Due to travel restrictions and social distancing edicts, the hospitality industry, our largest market that generally accounts for a majority of our revenue, has suffered as much as any. Rising cases of COVID-19 in certain areas, the emergence of new virus strains, including the more transmissible Delta variant, and a stagnation of vaccinations has exacerbated the uncertainty of the pandemic’s length and severity. Although certain of these restrictions have been lessened or eliminated, they may be reinstated due to rising cases, and business travel, which comprises the largest source of hotel revenue, remains limited. Business travel is not expected to return to 2019 levels until at least 2023. According to an STR forecast, until group, business and international demand returns, U.S. hotel occupancy rates will not exceed 50% in 2021. Moreover, full recovery of revenue per available room (RevPAR) is unlikely to return to pre-pandemic levels until the end of 2024.
In addition, on November 30, 2020, the Company entered into the License Agreement with Sipco and IPCO, LLC dba IntusIQ in order to settle a patent infringement lawsuit without the expense of costly litigation. As of September 30, 2021, the Company had a current liability of approximately $132,000, which $27,000 is included in accounts payable and $105,000 in other accrued liabilities (See Note F – Current Accrued Liabilities for further breakdown of accrued liabilities), along with a non-current liability of $395,000 included in accrued royalties – long-term recorded on its Condensed Consolidated Balance Sheet. The payment of the royalty fees is expected to have a material and adverse impact on the Company’s results of operations and liquidity. See Note I – Commitments and Contingencies for a discussion of the patent infringement lawsuit and the License Agreement.
The Company took and continues to take a number of actions to preserve cash. These actions include suspending the use of engineering consultants and cancelling all non-essential travel and the Company’s attendance at tradeshows (implemented prior to applicable government stay-at-home orders being put in place).

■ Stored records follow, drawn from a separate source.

(* ===== verification/ExporterRelay.v ===== *)
(** * The exporter and the relay

    What the exporter reads from the relay's answers.  A first submission is marked
    submitted exactly when the relay stored it.  A second submission of the same
    package carries a new time, which the relay takes for another envelope: it is
    refused for ever, and the exporter, which never learns that the package is
    with the relay, submits it again in every synchronisation. *)

From S2P Require Import Prelude Types Effects Codec Merkle Config Verify VerifyProofs Relay RelayProofs RelaySafety Exporter Services ExporterProofs ExporterSafety.

Section Answers.
Context `{!Codec, !CodecOk, !HexCodec, !HexCodecOk} {N : Type} `{!ExporterEnv N}.
(** The encoding of receipts as JSON, and the texts of errors. *)
Context (receipt_to_vec : RelaySubmitReceipt -> bytes) (error_text : RelayError -> bytes).
Context (receipt_decodes : forall receipt, receipt_from_slice (receipt_to_vec receipt) = Some receipt).

(** The response to a submission: the end of the handler [submit_package]. *)
Definition submit_response (res : result RelayError (RelayPackageRecord * bool)) : PostResponse :=
  match res with
  | Ok (record, idempotent) =>
    let status := if idempotent then 200 else 202 in
    Responded status (Ok (receipt_to_vec (mkRelaySubmitReceipt true idempotent (relay_state_name (rp_state record)))))
  | Err error =>
    let status := match error with DifferentPayloadBytes => 409 | _ => 400 end in
    Responded status (Ok (error_text error))
  end.

(** The exporter's reading of a response. *)
Lemma submission_read res :
  match submission_result (submit_response res) with
  | Ok receipt => ensure_submission_succeeded receipt = Ok tt /\ exists x known, res = Ok (x, known)
  | Err error => se_retryable error = false /\ exists e, res = Err e
  end.
Proof.
  destruct res as [[record []]|e]; simpl; [rewrite receipt_decodes; split; [done|by eexists _, _]..|].
  destruct e; simpl; (split; [done|by eexists]).
Qed.

(** A later envelope of the same package. *)
Lemma envelope_again package d now1 now2 e1 pkg :
  Exporter.relay_envelope package d now1 = Ok e1 -> decode_and_validate_envelope (scale_encode e1) = Ok (e1, pkg) ->
  exists e2, Exporter.relay_envelope package d now2 = Ok e2 /\ decode_and_validate_envelope (scale_encode e2) = Ok (e2, pkg) /\
    env_key e2 = env_key e1 /\ (now1 <> now2 -> e2 <> e1).
Proof.
  unfold Exporter.relay_envelope. intros Hop. dispatch_inv Hop. subst e1. unfold decode_and_validate_envelope.
  rewrite !decode_whole. simpl. rewrite decode_whole. intros Hv. eexists. split; [done|]. split_and!; [|done|].
  - rewrite decode_whole. simpl. rewrite decode_whole.
    repeat (match type of Hv with context [if ?b then _ else _] => destruct b; [|done] end).
    destruct (derive_target_domain package) as [[target count]|]; [|done].
    repeat (match type of Hv with context [if ?b then _ else _] => destruct b; [|done] end).
    by injection Hv as <-.
  - intros Hne Eq. apply Hne. by injection Eq.
Qed.

Context (in_range : Z -> bool) (settings : TransportConfig) (Hlinks : links_unsigned settings).
Context (length_blake2_256 : forall b, length (blake2_256 b) = 32%nat).

(** C37: a lost receipt is never recovered.  After the relay has stored the envelope
    that the exporter made of a package at time [now1], then in every later state
    of the relay it refuses the envelope that the exporter makes of the same
    package at any other time, and changes nothing; the exporter reads the answer
    as a permanent failure, never as a submission. *)
Theorem lost_receipt_not_recovered r t k p package d now1 now2 e1 pkg r1 x known s' now' time :
  relay_reachable in_range settings (mkRelaySys r t k p) -> t <= time ->
  Exporter.relay_envelope package d now1 = Ok e1 -> decode_and_validate_envelope (scale_encode e1) = Ok (e1, pkg) ->
  Relay.submit_package (scale_encode e1) time r = (r1, Ok (x, known)) ->
  rtc (relay_step in_range settings) (mkRelaySys r1 time k p) s' -> now1 <> now2 ->
  exists e2 error, Exporter.relay_envelope package d now2 = Ok e2 /\
    Relay.submit_package (scale_encode e2) now' (rs_relay s') = (rs_relay s', Err DifferentPayloadBytes) /\
    submission_result (submit_response (Err DifferentPayloadBytes)) = Err error /\ se_retryable error = false.
Proof.
  intros Hr Ht He Hv Hsub Hrun Hne. destruct (envelope_again package d now1 now2 e1 pkg He Hv) as (e2 & He2 & Hv2 & Hk & Hd).
  destruct (submission_kept in_range settings Hlinks length_blake2_256 r t k p (scale_encode e1) e1 pkg time r1 x known s'
    (scale_encode e2) e2 pkg now' Hr Ht Hv Hsub Hrun Hv2 Hk) as (y & _ & _ & Hop).
  rewrite bool_decide_eq_false_2 in Hop by auto. eexists e2, _. split_and!; [done|done|reflexivity|done].
Qed.
End Answers.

These actions are in addition to the cost elimination and liquidity management actions that the Company began implementing in the second half of 2019, including reviewing opportunities to decrease spend with third party consultants and providers, strategically reviewing whether or not to fill employee positions in the event of vacancies, and implementing sales campaigns to sell slow-moving inventory and reduce existing inventory volumes. There is no guarantee, however, that these actions, nor any other actions identified, will yield profitable operations in the foreseeable future.
 Fox, Jena Tesse. “AHLA report ties recovery to optimistic leisure travelers.” Hotel Management January/February 2021: 10.
 Fox, Jena Tesse. “STR, HVS chart “slow climb’ to full hotel industry recovery.” Hotel Management December 2020: 6.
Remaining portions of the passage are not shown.